Start of INPUT MATERIAL

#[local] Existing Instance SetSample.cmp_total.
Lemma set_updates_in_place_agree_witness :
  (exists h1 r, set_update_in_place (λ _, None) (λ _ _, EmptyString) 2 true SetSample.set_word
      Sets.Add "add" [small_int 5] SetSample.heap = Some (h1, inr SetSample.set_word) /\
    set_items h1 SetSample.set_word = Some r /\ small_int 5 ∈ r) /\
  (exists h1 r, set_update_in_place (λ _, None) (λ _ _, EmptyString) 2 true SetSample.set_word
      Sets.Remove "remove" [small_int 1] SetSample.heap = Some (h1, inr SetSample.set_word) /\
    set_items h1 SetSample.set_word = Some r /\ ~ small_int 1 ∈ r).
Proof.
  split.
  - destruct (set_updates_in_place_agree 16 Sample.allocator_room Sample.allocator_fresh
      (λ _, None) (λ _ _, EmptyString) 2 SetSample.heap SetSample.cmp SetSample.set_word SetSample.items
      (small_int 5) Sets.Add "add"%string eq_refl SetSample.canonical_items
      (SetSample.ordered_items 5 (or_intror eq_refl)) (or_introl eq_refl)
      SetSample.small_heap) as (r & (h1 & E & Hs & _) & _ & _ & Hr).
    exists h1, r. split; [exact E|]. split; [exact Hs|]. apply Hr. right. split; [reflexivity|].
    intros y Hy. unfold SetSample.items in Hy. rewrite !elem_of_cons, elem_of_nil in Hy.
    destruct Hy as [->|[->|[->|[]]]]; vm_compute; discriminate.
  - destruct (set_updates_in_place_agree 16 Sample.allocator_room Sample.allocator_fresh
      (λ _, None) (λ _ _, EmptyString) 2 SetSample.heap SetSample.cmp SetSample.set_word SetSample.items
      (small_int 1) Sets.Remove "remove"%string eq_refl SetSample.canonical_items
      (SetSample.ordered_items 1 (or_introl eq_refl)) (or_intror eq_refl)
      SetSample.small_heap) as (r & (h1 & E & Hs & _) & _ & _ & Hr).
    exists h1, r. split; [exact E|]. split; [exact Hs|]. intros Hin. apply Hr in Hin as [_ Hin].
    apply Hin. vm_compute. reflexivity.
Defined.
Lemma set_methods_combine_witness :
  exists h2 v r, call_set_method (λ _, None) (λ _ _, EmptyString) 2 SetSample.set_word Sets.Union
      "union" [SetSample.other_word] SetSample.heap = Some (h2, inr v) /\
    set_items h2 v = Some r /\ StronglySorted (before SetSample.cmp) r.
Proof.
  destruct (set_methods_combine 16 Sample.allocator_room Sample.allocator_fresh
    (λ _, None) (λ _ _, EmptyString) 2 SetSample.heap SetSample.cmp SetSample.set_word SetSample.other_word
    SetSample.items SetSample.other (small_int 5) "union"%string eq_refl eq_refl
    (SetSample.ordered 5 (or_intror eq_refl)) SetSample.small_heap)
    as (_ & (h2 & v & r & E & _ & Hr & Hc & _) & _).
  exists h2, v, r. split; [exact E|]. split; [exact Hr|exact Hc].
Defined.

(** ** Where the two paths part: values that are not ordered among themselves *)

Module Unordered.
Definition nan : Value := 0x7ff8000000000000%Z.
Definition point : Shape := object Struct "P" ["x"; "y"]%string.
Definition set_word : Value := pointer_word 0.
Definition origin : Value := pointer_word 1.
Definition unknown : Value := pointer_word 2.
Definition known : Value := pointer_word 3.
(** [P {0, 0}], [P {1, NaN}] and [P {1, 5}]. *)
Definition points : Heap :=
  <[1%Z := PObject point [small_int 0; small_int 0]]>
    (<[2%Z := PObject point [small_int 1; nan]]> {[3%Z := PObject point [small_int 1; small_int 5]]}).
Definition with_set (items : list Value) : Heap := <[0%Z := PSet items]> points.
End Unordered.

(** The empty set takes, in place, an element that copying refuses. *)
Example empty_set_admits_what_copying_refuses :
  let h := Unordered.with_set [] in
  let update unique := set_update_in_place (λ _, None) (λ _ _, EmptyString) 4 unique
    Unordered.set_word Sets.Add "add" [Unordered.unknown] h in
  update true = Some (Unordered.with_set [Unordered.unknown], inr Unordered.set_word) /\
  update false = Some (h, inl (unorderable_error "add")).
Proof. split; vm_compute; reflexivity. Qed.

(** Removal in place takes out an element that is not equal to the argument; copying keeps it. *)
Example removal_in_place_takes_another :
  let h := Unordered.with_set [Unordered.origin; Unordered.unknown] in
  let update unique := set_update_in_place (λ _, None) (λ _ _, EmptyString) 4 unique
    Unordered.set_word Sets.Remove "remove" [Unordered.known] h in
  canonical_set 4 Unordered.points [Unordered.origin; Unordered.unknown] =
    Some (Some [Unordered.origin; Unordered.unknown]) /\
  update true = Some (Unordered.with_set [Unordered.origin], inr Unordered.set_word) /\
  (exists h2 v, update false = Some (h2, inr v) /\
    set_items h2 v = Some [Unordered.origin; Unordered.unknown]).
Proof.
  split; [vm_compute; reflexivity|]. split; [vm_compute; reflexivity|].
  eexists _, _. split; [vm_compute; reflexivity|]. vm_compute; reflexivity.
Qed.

End of INPUT MATERIAL
Start of INPUT MATERIAL

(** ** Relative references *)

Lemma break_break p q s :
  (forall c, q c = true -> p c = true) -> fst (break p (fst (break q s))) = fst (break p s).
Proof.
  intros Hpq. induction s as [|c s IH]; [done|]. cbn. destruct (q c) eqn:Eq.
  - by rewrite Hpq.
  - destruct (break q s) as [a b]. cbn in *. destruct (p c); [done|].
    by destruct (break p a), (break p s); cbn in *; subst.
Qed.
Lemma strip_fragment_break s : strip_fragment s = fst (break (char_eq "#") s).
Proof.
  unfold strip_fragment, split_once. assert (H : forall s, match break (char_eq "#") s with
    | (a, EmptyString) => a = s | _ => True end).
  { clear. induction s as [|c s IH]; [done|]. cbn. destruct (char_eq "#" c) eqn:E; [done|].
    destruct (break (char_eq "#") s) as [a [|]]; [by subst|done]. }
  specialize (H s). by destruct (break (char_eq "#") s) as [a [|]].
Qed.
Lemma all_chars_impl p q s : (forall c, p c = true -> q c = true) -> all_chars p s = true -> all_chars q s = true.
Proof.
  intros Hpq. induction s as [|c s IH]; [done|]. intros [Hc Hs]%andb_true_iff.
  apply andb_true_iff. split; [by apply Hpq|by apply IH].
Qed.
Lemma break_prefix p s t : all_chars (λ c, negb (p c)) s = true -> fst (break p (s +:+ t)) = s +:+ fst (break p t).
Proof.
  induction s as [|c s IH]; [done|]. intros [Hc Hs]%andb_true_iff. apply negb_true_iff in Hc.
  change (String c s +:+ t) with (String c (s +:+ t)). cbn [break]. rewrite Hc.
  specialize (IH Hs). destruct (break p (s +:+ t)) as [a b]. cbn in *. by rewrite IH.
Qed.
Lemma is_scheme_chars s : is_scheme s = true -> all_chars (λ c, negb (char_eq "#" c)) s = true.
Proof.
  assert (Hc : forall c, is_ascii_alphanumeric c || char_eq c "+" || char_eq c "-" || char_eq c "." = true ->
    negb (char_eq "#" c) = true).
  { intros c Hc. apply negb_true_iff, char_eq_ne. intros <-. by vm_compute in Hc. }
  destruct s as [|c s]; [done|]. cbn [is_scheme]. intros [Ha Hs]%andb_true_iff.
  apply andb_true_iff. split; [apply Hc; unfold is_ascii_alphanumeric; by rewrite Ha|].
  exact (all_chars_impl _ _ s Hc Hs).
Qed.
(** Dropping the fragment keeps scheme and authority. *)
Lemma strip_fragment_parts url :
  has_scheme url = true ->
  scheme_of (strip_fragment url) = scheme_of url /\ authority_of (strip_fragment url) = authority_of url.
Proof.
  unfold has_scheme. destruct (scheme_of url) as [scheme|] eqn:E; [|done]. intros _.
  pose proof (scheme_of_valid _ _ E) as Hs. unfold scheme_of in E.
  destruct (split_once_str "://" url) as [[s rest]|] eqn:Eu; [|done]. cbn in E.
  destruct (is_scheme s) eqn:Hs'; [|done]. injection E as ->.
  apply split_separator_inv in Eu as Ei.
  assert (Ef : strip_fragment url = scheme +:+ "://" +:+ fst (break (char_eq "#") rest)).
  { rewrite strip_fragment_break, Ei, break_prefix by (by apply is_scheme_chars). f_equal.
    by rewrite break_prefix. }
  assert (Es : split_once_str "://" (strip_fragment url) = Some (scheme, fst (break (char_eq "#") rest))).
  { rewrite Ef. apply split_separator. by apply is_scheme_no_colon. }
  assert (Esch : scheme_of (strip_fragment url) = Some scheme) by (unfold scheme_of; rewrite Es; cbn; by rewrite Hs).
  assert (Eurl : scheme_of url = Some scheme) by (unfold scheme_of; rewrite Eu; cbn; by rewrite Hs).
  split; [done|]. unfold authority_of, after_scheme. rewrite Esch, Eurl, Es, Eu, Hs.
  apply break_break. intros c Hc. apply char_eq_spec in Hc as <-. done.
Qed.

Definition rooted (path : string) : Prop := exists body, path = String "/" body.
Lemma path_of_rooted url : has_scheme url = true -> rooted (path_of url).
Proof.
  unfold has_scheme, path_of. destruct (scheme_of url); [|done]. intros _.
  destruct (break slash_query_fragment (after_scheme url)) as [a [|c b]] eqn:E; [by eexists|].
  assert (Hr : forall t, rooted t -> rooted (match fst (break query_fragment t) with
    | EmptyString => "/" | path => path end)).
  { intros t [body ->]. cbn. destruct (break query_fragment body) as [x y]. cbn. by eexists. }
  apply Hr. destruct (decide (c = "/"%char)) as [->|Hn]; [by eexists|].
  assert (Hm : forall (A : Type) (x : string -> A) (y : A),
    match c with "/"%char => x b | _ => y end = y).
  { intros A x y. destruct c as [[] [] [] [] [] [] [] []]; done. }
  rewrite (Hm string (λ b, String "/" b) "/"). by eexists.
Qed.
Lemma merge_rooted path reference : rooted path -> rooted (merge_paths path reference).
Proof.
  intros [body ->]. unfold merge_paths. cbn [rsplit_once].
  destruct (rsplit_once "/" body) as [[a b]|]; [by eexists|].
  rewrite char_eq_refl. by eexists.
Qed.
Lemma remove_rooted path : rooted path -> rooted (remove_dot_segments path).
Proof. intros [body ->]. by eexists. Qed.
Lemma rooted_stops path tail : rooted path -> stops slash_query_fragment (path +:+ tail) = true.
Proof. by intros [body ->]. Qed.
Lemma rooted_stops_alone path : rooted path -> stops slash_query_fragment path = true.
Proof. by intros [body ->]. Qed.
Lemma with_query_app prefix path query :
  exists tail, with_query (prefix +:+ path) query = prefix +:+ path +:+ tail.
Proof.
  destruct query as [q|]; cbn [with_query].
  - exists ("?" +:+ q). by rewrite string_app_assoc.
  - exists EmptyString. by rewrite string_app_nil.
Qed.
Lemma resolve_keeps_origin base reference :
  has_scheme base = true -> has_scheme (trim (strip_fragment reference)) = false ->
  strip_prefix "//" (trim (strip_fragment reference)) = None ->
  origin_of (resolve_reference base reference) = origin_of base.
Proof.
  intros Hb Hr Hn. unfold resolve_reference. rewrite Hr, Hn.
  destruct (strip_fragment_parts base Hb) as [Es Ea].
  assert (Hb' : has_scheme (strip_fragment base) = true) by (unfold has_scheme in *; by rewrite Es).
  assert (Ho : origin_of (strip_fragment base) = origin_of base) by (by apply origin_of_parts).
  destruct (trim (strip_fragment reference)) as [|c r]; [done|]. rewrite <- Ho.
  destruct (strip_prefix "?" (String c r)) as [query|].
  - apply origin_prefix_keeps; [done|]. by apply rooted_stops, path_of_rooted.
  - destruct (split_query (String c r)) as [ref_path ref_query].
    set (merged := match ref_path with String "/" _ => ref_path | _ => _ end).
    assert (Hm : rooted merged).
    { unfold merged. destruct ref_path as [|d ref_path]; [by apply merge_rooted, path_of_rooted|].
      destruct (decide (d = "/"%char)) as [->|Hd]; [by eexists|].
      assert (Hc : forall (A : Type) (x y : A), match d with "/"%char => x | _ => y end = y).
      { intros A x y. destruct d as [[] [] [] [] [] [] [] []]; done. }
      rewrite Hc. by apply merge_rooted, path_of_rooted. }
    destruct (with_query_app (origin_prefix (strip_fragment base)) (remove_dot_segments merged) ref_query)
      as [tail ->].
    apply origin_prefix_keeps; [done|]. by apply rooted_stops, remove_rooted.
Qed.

End of INPUT MATERIAL

• ASSIGNMENT: Reproduce exactly the section above that begins at the line containing "destruct (break slash_query_fragment" and ends at the line containing "path => path end)).", leaving out all other lines.

• SOLUTION FOR THIS EXERCISE:
  destruct (break slash_query_fragment (after_scheme url)) as [a [|c b]] eqn:E; [by eexists|].
  assert (Hr : forall t, rooted t -> rooted (match fst (break query_fragment t) with
    | EmptyString => "/" | path => path end)).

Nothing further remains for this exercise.